▸ **WORK TASK**
In the data below, which lines contain "string"? List them by copying each one.

(EXTRACTED MATERIAL Opens)

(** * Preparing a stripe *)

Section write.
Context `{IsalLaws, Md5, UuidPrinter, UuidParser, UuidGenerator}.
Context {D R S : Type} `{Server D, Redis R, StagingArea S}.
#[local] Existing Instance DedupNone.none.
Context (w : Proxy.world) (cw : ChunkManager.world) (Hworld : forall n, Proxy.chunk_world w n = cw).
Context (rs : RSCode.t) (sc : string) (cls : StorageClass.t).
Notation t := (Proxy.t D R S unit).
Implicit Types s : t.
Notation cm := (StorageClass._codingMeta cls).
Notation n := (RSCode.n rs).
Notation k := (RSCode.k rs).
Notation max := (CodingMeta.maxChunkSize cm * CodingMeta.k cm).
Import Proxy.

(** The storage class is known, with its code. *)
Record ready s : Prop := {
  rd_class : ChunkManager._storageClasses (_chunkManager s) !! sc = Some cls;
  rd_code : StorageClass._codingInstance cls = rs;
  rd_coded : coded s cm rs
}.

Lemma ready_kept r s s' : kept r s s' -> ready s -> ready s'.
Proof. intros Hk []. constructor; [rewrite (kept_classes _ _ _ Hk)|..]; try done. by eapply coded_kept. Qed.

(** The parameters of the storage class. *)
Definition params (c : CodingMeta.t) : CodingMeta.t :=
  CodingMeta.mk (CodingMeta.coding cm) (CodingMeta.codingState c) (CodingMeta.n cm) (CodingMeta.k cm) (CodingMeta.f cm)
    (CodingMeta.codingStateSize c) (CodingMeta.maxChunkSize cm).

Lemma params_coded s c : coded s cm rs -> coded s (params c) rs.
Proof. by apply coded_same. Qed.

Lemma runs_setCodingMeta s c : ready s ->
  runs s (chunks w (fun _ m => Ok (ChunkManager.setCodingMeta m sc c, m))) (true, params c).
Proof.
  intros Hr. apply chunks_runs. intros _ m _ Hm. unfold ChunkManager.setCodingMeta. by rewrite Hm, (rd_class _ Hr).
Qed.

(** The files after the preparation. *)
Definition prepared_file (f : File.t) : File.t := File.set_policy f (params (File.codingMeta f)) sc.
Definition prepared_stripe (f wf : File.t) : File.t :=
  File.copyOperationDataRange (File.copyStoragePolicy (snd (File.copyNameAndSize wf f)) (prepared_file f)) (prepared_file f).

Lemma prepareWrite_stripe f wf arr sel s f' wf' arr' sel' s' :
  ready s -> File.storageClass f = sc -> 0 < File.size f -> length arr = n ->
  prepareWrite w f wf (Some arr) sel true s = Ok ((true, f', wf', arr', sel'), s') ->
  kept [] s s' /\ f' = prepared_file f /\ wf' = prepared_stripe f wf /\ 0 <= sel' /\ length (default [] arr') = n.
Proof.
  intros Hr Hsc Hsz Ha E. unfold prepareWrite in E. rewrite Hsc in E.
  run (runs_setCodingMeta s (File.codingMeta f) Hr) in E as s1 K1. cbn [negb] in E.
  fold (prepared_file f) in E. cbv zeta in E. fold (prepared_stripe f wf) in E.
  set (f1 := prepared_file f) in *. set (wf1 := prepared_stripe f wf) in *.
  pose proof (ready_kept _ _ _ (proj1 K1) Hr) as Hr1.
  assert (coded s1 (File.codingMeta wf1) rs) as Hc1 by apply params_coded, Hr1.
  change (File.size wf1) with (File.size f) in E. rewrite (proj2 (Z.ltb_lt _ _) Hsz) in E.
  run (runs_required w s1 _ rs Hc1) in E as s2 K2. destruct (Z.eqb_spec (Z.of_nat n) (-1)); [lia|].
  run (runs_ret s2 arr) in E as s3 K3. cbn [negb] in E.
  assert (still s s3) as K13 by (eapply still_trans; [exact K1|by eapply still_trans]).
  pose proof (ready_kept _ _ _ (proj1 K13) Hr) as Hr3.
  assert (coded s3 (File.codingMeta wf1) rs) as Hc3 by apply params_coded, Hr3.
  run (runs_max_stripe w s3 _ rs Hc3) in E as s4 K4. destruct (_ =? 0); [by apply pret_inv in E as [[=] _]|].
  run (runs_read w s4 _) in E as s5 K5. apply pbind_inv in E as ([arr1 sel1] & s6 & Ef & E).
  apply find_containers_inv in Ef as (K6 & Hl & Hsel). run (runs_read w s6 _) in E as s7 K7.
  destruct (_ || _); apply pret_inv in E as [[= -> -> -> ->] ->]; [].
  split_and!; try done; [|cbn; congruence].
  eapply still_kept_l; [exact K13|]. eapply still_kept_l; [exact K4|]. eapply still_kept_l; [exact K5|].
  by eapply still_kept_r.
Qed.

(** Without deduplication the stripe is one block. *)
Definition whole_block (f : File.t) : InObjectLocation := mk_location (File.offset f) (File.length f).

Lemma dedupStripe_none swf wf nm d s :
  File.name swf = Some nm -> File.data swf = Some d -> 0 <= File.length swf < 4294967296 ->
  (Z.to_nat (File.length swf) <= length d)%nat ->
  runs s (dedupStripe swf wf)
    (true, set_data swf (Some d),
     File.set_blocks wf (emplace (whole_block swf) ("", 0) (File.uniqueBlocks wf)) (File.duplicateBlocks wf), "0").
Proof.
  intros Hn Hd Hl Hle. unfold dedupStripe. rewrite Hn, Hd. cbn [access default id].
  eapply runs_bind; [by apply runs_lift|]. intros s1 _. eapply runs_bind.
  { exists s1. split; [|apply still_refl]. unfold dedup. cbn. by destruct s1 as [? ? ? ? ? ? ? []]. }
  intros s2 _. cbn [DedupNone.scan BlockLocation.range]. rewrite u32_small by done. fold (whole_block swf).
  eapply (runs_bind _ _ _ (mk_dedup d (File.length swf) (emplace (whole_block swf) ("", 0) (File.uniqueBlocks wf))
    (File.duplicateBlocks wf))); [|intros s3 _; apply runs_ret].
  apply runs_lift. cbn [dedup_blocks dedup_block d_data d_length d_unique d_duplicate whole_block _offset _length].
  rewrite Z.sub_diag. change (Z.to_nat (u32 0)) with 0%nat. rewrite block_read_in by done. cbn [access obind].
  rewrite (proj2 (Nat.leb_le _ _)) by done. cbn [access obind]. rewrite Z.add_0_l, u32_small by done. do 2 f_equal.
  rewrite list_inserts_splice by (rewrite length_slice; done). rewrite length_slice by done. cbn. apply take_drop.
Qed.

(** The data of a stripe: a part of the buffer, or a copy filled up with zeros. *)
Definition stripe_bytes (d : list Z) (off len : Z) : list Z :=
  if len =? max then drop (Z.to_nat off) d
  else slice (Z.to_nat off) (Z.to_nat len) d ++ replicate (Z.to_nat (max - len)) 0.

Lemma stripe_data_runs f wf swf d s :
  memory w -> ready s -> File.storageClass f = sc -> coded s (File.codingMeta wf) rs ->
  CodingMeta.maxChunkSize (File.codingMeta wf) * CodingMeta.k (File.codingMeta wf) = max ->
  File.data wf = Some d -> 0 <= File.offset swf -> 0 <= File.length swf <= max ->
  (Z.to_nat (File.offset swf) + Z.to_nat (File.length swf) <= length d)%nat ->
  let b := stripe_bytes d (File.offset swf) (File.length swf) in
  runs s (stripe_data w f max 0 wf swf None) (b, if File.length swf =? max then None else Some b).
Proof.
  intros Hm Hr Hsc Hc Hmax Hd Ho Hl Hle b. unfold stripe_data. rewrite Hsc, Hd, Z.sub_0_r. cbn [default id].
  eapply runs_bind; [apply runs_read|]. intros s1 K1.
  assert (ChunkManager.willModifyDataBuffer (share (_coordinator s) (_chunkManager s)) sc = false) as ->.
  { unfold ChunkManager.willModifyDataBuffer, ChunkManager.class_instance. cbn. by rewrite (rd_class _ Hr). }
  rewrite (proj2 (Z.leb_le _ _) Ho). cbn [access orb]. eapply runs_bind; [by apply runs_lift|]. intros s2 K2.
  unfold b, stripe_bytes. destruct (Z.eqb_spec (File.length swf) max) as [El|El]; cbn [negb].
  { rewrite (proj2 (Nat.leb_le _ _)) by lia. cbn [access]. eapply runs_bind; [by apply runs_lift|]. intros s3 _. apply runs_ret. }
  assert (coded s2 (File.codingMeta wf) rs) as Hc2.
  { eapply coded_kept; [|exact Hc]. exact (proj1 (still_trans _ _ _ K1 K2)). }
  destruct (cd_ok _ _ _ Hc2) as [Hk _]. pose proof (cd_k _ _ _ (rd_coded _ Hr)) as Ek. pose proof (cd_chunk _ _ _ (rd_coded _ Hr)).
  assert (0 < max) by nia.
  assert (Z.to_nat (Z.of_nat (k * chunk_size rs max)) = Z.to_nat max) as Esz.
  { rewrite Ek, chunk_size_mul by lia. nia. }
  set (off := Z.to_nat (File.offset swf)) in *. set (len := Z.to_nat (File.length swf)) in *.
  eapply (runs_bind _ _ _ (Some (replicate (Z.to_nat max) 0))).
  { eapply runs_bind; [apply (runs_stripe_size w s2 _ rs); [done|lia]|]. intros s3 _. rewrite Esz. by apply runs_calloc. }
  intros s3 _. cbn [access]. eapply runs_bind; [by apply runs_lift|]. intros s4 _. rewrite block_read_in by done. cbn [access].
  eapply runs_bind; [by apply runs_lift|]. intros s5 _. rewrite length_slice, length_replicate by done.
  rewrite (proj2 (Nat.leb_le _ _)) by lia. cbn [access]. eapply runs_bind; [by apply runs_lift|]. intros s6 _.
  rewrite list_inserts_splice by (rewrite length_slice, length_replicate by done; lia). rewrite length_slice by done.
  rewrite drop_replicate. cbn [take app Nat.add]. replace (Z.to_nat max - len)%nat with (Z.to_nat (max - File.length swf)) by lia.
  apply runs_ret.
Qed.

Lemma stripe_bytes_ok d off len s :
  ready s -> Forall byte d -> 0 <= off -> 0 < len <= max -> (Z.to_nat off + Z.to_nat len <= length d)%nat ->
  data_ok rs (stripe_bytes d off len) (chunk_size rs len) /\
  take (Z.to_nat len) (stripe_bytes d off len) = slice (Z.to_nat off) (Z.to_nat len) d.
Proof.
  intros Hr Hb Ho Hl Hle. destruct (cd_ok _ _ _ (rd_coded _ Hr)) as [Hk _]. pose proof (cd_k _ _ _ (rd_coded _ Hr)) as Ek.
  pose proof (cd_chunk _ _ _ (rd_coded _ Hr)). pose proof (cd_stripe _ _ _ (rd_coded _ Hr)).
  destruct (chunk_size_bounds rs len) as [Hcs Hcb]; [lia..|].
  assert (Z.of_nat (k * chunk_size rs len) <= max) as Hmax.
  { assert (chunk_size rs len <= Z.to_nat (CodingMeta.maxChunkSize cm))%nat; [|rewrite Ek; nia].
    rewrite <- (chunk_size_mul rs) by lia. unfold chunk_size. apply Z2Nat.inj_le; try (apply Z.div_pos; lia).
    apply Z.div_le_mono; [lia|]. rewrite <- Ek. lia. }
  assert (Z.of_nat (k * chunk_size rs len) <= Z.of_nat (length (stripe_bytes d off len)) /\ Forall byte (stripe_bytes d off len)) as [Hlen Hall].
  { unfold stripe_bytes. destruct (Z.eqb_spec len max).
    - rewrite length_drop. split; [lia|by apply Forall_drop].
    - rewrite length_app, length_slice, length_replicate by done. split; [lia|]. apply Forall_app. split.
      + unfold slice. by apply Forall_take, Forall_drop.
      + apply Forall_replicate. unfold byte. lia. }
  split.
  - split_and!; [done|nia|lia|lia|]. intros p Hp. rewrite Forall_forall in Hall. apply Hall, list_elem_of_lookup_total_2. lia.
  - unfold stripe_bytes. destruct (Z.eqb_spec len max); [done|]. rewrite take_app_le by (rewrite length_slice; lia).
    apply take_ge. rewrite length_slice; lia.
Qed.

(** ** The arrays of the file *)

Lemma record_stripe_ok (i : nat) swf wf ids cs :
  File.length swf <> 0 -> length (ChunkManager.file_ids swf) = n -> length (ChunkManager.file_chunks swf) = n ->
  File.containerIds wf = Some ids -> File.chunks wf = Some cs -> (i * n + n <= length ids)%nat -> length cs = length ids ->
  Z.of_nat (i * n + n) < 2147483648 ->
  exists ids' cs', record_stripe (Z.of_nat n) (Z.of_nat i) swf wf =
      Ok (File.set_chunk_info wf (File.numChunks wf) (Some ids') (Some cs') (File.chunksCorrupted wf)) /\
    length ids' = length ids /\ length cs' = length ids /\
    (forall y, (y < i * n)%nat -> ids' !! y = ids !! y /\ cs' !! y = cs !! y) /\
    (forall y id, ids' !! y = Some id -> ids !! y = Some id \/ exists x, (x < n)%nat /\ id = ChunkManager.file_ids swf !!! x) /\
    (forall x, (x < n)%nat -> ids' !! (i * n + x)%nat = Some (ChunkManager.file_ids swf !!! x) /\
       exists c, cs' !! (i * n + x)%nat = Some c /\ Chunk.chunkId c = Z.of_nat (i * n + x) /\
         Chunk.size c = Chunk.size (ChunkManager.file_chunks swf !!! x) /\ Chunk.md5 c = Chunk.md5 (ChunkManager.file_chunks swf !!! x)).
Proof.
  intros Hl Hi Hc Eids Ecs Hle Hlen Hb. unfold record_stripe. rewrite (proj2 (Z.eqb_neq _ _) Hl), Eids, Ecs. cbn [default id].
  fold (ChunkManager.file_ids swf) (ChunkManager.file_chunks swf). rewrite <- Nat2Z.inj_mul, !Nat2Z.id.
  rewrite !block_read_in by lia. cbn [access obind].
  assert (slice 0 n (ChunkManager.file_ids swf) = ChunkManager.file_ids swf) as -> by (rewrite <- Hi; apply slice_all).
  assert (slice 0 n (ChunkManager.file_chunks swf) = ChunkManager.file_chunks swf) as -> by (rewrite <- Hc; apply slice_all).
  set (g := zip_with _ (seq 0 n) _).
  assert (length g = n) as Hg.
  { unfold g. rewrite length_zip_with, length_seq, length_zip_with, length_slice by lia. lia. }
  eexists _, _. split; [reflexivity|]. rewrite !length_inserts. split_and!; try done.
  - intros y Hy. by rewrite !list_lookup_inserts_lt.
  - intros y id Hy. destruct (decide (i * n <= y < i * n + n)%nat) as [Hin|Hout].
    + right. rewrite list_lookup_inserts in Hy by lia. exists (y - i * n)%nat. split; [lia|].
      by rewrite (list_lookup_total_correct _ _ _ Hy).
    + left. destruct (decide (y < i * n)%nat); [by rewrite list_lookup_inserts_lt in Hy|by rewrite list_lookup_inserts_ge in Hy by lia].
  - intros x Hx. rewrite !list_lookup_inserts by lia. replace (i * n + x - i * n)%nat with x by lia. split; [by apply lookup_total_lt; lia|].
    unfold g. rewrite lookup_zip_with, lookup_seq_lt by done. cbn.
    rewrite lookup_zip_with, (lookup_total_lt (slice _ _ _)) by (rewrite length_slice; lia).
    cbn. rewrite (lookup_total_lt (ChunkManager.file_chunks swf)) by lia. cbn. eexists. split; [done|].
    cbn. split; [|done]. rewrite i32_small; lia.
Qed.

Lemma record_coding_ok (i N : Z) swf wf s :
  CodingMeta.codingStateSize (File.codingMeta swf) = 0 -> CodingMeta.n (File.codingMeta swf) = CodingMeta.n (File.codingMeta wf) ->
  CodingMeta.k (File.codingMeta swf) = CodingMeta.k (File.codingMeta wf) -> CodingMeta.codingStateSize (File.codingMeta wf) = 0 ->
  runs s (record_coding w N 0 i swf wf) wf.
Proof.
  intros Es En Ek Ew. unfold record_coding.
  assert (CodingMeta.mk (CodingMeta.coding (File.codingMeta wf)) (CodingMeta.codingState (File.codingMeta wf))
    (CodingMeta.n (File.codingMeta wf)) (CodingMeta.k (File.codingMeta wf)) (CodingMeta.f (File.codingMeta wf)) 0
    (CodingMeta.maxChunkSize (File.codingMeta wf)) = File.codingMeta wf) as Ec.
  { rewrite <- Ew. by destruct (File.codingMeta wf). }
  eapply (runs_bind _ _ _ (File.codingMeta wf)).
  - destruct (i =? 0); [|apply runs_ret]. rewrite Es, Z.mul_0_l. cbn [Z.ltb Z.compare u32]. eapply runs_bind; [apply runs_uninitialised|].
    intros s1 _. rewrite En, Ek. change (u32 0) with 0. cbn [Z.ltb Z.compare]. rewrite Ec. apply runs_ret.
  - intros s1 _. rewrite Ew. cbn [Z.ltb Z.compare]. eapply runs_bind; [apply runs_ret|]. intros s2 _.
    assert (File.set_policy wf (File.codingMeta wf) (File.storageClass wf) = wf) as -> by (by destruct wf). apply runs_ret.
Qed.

(EXTRACTED MATERIAL Closes)
(EXTRACTED MATERIAL Opens)

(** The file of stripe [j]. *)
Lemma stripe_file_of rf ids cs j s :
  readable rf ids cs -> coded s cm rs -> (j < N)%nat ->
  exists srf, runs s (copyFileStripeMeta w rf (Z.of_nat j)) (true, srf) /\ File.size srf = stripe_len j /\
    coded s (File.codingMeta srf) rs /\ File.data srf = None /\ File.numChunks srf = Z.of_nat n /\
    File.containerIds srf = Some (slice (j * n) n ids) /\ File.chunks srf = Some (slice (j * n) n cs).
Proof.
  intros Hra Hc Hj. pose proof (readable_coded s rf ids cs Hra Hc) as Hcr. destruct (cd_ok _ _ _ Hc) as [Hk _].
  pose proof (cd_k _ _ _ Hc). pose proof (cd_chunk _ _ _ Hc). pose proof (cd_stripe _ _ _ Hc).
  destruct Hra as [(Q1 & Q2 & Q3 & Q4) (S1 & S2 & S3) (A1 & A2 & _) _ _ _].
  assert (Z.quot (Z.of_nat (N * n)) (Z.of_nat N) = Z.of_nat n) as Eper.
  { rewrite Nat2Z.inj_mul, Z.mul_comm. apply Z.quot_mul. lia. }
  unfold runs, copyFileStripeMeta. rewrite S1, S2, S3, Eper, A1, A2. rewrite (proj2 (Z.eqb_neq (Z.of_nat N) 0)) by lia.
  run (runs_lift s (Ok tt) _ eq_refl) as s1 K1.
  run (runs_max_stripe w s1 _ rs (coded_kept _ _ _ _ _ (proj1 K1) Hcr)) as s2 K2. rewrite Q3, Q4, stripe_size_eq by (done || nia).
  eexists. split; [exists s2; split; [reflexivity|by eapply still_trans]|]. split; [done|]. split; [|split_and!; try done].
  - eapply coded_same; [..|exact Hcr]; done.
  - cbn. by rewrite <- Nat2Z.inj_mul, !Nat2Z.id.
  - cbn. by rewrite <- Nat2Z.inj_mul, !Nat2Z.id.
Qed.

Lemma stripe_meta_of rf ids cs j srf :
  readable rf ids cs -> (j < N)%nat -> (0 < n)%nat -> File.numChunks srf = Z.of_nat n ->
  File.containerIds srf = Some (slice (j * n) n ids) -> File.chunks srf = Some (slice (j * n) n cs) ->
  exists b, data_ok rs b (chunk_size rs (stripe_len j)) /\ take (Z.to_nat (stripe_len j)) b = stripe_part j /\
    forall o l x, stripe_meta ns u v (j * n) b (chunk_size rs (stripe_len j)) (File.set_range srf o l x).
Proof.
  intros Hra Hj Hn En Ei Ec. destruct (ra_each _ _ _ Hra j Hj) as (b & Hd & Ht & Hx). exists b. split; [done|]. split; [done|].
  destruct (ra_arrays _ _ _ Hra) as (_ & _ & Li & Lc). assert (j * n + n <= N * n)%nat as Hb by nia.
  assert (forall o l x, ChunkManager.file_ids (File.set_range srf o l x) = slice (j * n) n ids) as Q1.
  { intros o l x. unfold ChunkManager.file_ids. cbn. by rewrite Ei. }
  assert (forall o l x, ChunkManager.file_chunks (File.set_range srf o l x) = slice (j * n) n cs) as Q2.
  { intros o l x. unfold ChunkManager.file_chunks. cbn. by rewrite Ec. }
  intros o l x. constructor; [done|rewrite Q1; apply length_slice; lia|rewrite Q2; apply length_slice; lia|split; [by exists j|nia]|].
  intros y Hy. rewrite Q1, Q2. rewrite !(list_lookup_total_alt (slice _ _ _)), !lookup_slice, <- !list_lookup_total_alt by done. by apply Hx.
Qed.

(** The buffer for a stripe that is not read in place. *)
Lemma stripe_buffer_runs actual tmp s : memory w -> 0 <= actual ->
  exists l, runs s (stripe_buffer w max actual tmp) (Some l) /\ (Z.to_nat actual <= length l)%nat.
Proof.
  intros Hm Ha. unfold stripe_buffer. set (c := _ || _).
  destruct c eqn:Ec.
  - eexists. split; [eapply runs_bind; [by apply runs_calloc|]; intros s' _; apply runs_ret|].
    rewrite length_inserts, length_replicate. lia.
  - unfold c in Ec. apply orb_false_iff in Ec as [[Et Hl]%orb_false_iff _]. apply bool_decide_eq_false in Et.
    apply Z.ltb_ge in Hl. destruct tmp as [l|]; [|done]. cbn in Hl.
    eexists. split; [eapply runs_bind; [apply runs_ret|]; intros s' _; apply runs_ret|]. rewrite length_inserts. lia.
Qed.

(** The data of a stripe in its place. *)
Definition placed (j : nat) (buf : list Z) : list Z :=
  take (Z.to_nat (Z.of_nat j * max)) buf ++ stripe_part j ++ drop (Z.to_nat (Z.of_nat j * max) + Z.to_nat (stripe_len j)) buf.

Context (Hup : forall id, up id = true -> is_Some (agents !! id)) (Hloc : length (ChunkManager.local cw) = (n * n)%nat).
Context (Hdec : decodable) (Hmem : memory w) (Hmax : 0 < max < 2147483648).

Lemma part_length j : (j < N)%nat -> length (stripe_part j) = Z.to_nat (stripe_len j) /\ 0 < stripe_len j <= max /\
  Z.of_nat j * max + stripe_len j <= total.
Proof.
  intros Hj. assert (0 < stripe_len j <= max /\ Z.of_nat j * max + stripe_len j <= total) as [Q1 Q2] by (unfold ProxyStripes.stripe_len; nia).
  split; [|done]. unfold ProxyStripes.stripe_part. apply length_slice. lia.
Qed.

(EXTRACTED MATERIAL Closes)
(EXTRACTED MATERIAL Opens)

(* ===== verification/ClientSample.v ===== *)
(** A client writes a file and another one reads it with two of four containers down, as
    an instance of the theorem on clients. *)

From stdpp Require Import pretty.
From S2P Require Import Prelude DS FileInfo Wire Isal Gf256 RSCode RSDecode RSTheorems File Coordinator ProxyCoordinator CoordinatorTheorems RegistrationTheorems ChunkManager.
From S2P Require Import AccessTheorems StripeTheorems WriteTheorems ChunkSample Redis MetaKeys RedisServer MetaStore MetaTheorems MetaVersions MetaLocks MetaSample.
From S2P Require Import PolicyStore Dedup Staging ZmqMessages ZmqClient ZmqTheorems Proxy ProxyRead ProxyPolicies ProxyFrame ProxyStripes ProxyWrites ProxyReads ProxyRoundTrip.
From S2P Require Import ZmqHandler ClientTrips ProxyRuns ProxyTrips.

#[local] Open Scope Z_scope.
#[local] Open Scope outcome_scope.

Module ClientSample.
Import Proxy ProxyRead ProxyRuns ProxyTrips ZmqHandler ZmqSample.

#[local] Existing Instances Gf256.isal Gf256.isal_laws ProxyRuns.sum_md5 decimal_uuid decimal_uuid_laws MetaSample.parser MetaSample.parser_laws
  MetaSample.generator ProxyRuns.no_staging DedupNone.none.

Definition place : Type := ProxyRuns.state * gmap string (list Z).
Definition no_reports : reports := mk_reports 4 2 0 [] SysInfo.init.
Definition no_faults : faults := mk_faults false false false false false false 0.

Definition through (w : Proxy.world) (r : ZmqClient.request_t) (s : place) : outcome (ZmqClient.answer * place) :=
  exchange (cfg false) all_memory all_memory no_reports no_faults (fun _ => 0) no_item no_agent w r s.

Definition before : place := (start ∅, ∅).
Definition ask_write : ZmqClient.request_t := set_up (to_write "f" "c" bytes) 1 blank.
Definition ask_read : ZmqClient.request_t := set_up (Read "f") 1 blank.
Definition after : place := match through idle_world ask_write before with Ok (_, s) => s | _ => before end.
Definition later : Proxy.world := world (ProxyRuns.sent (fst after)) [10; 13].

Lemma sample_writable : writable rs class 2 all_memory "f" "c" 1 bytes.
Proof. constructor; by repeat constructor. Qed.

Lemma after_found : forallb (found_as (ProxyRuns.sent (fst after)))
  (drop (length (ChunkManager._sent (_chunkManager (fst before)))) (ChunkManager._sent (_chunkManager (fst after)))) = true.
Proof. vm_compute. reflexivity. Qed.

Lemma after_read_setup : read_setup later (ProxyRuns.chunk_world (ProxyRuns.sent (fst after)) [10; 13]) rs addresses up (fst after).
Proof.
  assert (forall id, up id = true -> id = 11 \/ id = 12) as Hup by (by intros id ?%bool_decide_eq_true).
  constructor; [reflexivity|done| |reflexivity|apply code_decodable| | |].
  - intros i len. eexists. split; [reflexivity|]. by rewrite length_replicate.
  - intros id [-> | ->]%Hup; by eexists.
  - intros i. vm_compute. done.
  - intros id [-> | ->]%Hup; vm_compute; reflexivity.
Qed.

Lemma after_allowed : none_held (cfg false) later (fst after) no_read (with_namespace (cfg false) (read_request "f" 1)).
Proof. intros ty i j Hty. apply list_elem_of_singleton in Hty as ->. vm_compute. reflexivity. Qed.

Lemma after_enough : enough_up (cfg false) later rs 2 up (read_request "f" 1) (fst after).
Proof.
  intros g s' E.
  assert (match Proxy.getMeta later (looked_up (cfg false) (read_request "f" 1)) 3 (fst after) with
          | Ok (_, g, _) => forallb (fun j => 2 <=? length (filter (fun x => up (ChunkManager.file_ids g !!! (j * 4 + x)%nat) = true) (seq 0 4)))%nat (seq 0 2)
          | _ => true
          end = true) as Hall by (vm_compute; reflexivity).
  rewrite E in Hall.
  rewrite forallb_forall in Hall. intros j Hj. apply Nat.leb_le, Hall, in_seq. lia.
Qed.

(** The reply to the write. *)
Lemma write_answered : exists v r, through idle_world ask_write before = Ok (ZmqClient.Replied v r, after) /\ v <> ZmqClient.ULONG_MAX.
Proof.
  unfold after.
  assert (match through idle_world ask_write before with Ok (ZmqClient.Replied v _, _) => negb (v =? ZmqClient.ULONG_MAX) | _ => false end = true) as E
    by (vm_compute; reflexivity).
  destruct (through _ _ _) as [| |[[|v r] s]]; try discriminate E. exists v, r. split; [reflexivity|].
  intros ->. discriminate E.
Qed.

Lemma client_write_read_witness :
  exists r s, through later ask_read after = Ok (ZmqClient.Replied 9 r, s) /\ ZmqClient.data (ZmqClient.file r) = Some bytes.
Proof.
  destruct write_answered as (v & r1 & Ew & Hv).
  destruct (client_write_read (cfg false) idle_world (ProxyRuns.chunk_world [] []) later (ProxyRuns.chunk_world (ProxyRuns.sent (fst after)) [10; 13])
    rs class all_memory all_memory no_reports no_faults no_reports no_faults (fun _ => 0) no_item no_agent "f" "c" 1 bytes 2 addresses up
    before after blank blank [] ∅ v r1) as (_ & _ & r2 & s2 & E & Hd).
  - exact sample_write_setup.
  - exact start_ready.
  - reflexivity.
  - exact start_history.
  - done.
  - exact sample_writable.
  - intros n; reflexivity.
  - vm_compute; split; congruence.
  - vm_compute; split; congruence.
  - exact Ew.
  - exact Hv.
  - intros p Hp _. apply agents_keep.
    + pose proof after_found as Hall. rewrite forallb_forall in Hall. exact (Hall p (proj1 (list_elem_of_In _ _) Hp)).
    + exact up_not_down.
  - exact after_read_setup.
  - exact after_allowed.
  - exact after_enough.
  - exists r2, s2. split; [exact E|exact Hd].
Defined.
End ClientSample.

(EXTRACTED MATERIAL Closes)

▸ **SOLUTION FOR THIS TASK**
Context (rs : RSCode.t) (sc : string) (cls : StorageClass.t).
Definition place : Type := ProxyRuns.state * gmap string (list Z).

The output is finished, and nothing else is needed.